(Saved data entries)
———

(** * The per-worker execution driver of the pipeline system

    A shallow embedding of the worker driver
    ([package driver]: [NewDriver], [lookupDockerUser], [WithData],
    [unlinkData], [RunUserCode], [RunUserErrorHandlingCode], [DeleteJob],
    [UploadOutput], the stats reports), of its test double
    ([MockDriver]) and of the S3 object handler ([package s3]), together
    with the properties the specification states about them and further
    properties of the code.

    Conventions of the embedding:
    - Go integers are [Z] with the wrap-around written out;
    - a Go [error] is a value of the inductive type [error]; [nil] is
      [None] of [option error];
    - a call that can panic or stop the process returns an [outcome];
    - calls into the operating system, the object store and the
      key-value store take their results from an explicit environment
      record, and their effects are written to an explicit state. *)

From Stdlib Require Import ZArith List Bool Ascii String Lia.
From Stdlib Require Import Numbers.DecimalString.
From stdpp Require Import base option list gmap strings sorting.
Import ListNotations.

Local Open Scope Z_scope.

(** ** Go values shared by all components *)

(** [syscall.WaitStatus] of a terminated child: it exited with a code,
    or it was killed by a signal. *)
Inductive WaitStatus : Type :=
| WExited (code : Z)
| WSignaled (sig : Z).

(** [error] values the driver creates, receives or compares against. *)
Inductive error : Type :=
| errSpecialFile               (* errors.New("cannot upload special file") *)
| io_EOF                       (* io.EOF *)
| Errorf (msg : string)        (* the value of a fmt.Errorf call *)
| ExitError (ws : WaitStatus)  (* *exec.ExitError *)
| OSError (msg : string).      (* any other error handed in by a callee *)

(** What a call does besides returning: a Go panic, or [log.Fatal]. *)
Inductive outcome (A : Type) : Type :=
| Ok (a : A)
| Err (e : error)
| Panic (msg : string)
| Fatal (e : error).
Arguments Ok {A} a.
Arguments Err {A} e.
Arguments Panic {A} msg.
Arguments Fatal {A} e.

(** Sequencing: the first call that does not return normally ends the
    function. *)
#[global] Instance outcome_ret : MRet outcome := fun _ a => Ok a.
#[global] Instance outcome_bind : MBind outcome := fun _ _ k m =>
  match m with
  | Ok a => k a
  | Err e => Err e
  | Panic msg => Panic msg
  | Fatal e => Fatal e
  end.

(** Decimal rendering of an integer ([%d], [strconv.Itoa]). *)
Definition itoa (z : Z) : string := NilZero.string_of_int (Z.to_int z).

(** [syscall.Signal.String] for the signals named here. *)
Definition signal_name (sig : Z) : string :=
  if sig =? 13 then "broken pipe"
  else if sig =? 9 then "killed"
  else if sig =? 15 then "terminated"
  else "signal " +:+ itoa sig.

(** [os.ProcessState.String]. *)
Definition ProcessState_String (ws : WaitStatus) : string :=
  match ws with
  | WExited c => "exit status " +:+ itoa c
  | WSignaled s => "signal: " +:+ signal_name s
  end.

(** [err.Error()]. *)
Definition Error (e : error) : string :=
  match e with
  | errSpecialFile => "cannot upload special file"
  | io_EOF => "EOF"
  | Errorf m => m
  | ExitError ws => ProcessState_String ws
  | OSError m => m
  end.

(** [strings.HasPrefix s p]. *)
Definition HasPrefix (s p : string) : bool := String.prefix p s.

(** [strings.Contains s sub]. *)
Fixpoint Contains (s sub : string) : bool :=
  HasPrefix s sub ||
  match s with
  | EmptyString => false
  | String _ s' => Contains s' sub
  end.

(** [strings.Split s sep] for a one-character separator: the fields
    between the separators, at least one field. *)
Fixpoint Split (s : string) (sep : ascii) : list string :=
  match s with
  | EmptyString => [EmptyString]
  | String c s' =>
      if Ascii.eqb c sep then EmptyString :: Split s' sep
      else match Split s' sep with
           | [] => [String c EmptyString]
           | f :: fs => String c f :: fs
           end
  end.

(** [xs[i]]: a Go index expression, which panics out of range. *)
Definition index {A} (xs : list A) (i : nat) : outcome A :=
  match nth_error xs i with
  | Some x => Ok x
  | None => Panic "index out of range"
  end.

(** Fixed-width integers. *)
Definition wrap_u64 (z : Z) : Z := z mod 2 ^ 64.
Definition wrap_i64 (z : Z) : Z := (z + 2 ^ 63) mod 2 ^ 64 - 2 ^ 63.
Definition wrap_i32 (z : Z) : Z := (z + 2 ^ 31) mod 2 ^ 32 - 2 ^ 31.

(** ** The mock driver (testing.go) *)

Module Mock.

Record MockOptions : Type := {
  NumWorkers : Z;
  EtcdPrefix : string;
  PipelineInfo : string
}.

Record MockDriver : Type := { options : MockOptions }.

(** [NewMockDriver etcdClient userOptions]: the options are copied,
    and a worker count of 0 becomes 1. *)
Definition NewMockDriver (userOptions : MockOptions) : MockDriver :=
  let options := userOptions in
  let options :=
    if NumWorkers options =? 0
    then {| NumWorkers := 1;
            EtcdPrefix := EtcdPrefix options;
            PipelineInfo := PipelineInfo options |}
    else options in
  {| options := options |}.

(** [(md *MockDriver) GetExpectedNumWorkers() (int, error)]. *)
Definition GetExpectedNumWorkers (md : MockDriver) : Z * option error :=
  (NumWorkers (options md), None).

End Mock.

(** ** Identity resolution (lookupDockerUser, lookupGroup) *)

Module Identity.

(** [user.User] and [user.Group], the fields the driver fills. *)
Record User : Type := {
  Username : string;
  Uid : string;
  Gid : string;
  Name : string;
  HomeDir : string
}.

Record Group : Type := { GroupGid : string; GroupName : string }.

(** The two files as the scanner delivers them: opening may fail,
    otherwise the lines in order; [scan_err] is [scanner.Err()] of the
    passwd scan. *)
Record Files : Type := {
  passwd : error + list string;
  group : error + list string;
  passwd_close : option error;
  group_close : option error;
  scan_err : option error
}.

(** The deferred [Close]: its error is returned when the body
    returned none. *)
Definition with_close {A} (close : option error) (r : outcome A) : outcome A :=
  match r, close with
  | Ok _, Some e => Err e
  | _, _ => r
  end.
(** X8. A send to an existing active session followed by the firing of
    its reply timer leaves that session with exactly two more
    messages, the user message and then the assistant message that
    answers the text; the title is the one the send had set (the reply
    does not change it) and the typing indicator is off. *)
Theorem reply_follows_send (d : SendDraws) (outcome : Completion unit)
  (ui : Composer) (window : option Env) (s : ChatSession)
  (uuid nowMessage nowUpdate : jsstring) :
  ~ blank (inputValue ui) ->
  activeSession (appState ui) = Some s ->
  truthy (sess_id s) = true ->
  let sent := fst (handleSend d outcome ui window) in
  let done := deliverReply uuid nowMessage nowUpdate sent in
  let userMessage := userMessageOf d (inputValue ui) in
  let reply :=
    {| msg_id := uuid; msg_role := role_assistant;
       msg_content := simulateAssistantResponse (inputValue ui);
       msg_createdAt := nowMessage |} in
  activeSession (appState done)
  = Some {| sess_id := sess_id s;
            sess_title := deriveTitle (sess_messages s ++ [userMessage]);
            sess_messages := sess_messages s ++ [userMessage; reply];
            sess_createdAt := sess_createdAt s;
            sess_updatedAt := nowUpdate |}
  /\ option_map sess_title (activeSession (appState done))
     = option_map sess_title (activeSession (appState sent))
  /\ isTyping done = false
  /\ pendingReply done = None.
Proof.
  intros Hb Hs Ht. cbv zeta.
  destruct (activeSession_some _ Hs) as [Ha _].
  rewrite (@handleSend_with_active d outcome ui window (sess_id s) Hb Ha Ht).
  unfold deliverReply. cbn [fst appState pendingReply isTyping].
  pose proof (@activeSession_appendMessage (draw_updateTime d)
                (userMessageOf d (inputValue ui)) _ _ Hs) as H1.
  pose proof (@activeSession_appendMessage nowUpdate
                (createMessage uuid nowMessage role_assistant
                   (simulateAssistantResponse (trim (inputValue ui))))
                _ _ H1) as H2.
  cbn [withMessage sess_id] in H2. rewrite H2, H1.
  unfold withMessage, createMessage.
  cbn [sess_id sess_messages sess_createdAt sess_title option_map].
  rewrite simulateAssistantResponse_trim, simulateAssistantResponse_trimEnd.
  rewrite deriveTitle_app_hasUser, <- app_assoc.
  - now repeat split.
  - exists (userMessageOf d (inputValue ui)). split; [|reflexivity].
    apply in_or_app. right. now left.
Qed.

Lemma reply_follows_send_witness :
  option_map (fun s => (sess_title s, map msg_role (sess_messages s)))
    (activeSession
       (appState
          (deliverReply (lit "a1") (stamp 11) (stamp 11)
             (fst (handleSend sampleDraws (Normal tt)
                     (typing "Hello" (threeChatsActive "s01")) emptyWindow)))))
  = Some (lit "Hello", [role_user; role_assistant]).
Proof.
  destruct (@reply_follows_send sampleDraws (Normal tt)
              (typing "Hello" (threeChatsActive "s01")) emptyWindow
              (createEmptySession (lit "s01") (stamp 1))
              (lit "a1") (stamp 11) (stamp 11)) as (H & _).
  - intros Hb. apply trim_blank in Hb. discriminate Hb.
  - reflexivity.
  - reflexivity.
  - rewrite H. reflexivity.
Defined.
(* ===== verification/_CoqProject ===== *)
-Q . S2P
Prelude.v
CInt.v
Utils.v
RbTree.v
ConfigParams.v
Statistics.v
Alarm.v
AlarmTree.v
RouteObj.v
Packet.v
World.v
Kernel.v
MshRoute.v
PacketsFifo.v
RoutingTable.v
RreqFifo.v
Blind.v
AodvPkt.v
Logic.v
Timers.v
NfqHeaders.v
Nfqueue.v
NfqLib.v
Startup.v
Comm.v
PacketPrint.v
Client.v
MainLoop.v
Boot.v
Network.v
Invariant.v
SepLogic.v
RbShape.v
RbTreeRep.v
RbTreeOps.v
RbInsert.v
RbErase.v
RbTreeSpec.v
AlarmTreeSpec.v
LinuxList.v
PacketList.v
RreqList.v
TableList.v
PrecursorList.v
LinuxListSpec.v
ListState.v
MshRouteSpec.v
PacketsFifoSpec.v
PacketListSpec.v
RoutingTableSpec.v
TableListSpec.v
PrecursorListSpec.v
RreqFifoSpec.v
RreqListSpec.v
AodvPktSpec.v
LogicSpec.v
ProcessSpec.v
ReceiveSpec.v
NfqueueSpec.v
NfqLibSpec.v
StartupSpec.v
Libipq.v
TimersSpec.v
ShutdownSpec.v
CommSpec.v
ClientSpec.v
MainLoopSpec.v
NetworkSpec.v
Witness.v
KernelProps.v
NetworkProps.v
DaemonProps.v
ProtocolProps.v
TableProps.v
WireProps.v
TimerProps.v
TreeProps.v
ListProps.v
NfqProps.v
StartupProps.v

———

Of the entries above, transcribe exactly those lines that fall between the line containing "[String c EmptyString]" and the line containing "NumWorkers := 1;", together with those two lines.

           | [] => [String c EmptyString]
           | f :: fs => String c f :: fs
           end
  end.

(** [xs[i]]: a Go index expression, which panics out of range. *)
Definition index {A} (xs : list A) (i : nat) : outcome A :=
  match nth_error xs i with
  | Some x => Ok x
  | None => Panic "index out of range"
  end.

(** Fixed-width integers. *)
Definition wrap_u64 (z : Z) : Z := z mod 2 ^ 64.
Definition wrap_i64 (z : Z) : Z := (z + 2 ^ 63) mod 2 ^ 64 - 2 ^ 63.
Definition wrap_i32 (z : Z) : Z := (z + 2 ^ 31) mod 2 ^ 32 - 2 ^ 31.

(** ** The mock driver (testing.go) *)

Module Mock.

Record MockOptions : Type := {
  NumWorkers : Z;
  EtcdPrefix : string;
  PipelineInfo : string
}.

Record MockDriver : Type := { options : MockOptions }.

(** [NewMockDriver etcdClient userOptions]: the options are copied,
    and a worker count of 0 becomes 1. *)
Definition NewMockDriver (userOptions : MockOptions) : MockDriver :=
  let options := userOptions in
  let options :=
    if NumWorkers options =? 0
    then {| NumWorkers := 1;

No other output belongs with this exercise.